Which lines below contain "IdNum"? Pull them out.
BEGIN Input data
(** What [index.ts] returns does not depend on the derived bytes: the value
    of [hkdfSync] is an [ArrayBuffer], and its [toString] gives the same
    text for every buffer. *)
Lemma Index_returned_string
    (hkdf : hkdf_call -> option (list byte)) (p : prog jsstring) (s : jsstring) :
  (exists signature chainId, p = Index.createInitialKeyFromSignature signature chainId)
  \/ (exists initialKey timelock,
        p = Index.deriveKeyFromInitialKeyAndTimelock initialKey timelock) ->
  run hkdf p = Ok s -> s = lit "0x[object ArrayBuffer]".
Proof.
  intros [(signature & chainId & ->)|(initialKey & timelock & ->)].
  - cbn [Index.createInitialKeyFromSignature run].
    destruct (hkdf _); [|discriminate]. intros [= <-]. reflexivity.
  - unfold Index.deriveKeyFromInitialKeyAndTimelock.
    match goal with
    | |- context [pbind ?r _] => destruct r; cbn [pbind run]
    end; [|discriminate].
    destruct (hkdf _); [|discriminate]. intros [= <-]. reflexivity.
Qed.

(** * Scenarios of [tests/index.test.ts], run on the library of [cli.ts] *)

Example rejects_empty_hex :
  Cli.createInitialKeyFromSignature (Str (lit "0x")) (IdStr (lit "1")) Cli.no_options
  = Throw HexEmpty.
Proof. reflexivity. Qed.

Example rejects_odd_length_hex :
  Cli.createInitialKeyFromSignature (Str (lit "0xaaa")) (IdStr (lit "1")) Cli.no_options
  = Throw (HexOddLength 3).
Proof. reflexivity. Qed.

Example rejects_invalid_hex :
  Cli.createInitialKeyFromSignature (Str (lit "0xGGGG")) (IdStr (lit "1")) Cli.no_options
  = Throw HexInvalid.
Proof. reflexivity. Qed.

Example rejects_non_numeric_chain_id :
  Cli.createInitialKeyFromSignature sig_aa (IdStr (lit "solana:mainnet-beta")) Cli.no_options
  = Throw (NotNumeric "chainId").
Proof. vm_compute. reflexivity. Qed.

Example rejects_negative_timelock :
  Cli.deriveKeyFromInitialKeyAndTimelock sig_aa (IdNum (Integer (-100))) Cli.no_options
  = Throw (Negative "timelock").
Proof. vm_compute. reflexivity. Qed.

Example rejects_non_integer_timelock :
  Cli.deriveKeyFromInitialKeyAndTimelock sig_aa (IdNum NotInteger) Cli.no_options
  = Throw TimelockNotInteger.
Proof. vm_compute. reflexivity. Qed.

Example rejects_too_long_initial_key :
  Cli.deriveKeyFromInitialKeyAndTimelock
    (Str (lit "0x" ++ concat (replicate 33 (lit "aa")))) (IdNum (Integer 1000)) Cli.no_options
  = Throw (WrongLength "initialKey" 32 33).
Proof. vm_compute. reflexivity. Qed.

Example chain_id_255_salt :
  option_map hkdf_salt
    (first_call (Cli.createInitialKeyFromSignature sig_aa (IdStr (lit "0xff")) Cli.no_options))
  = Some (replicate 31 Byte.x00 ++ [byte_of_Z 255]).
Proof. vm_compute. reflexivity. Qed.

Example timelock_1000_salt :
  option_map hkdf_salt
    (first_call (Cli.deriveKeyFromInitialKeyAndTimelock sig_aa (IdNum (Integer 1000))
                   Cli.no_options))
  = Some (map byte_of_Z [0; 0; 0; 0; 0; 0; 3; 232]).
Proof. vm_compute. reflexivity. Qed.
END Input data
> _The answer_
  Cli.deriveKeyFromInitialKeyAndTimelock sig_aa (IdNum (Integer (-100))) Cli.no_options
  Cli.deriveKeyFromInitialKeyAndTimelock sig_aa (IdNum NotInteger) Cli.no_options
    (Str (lit "0x" ++ concat (replicate 33 (lit "aa")))) (IdNum (Integer 1000)) Cli.no_options
    (first_call (Cli.deriveKeyFromInitialKeyAndTimelock sig_aa (IdNum (Integer 1000))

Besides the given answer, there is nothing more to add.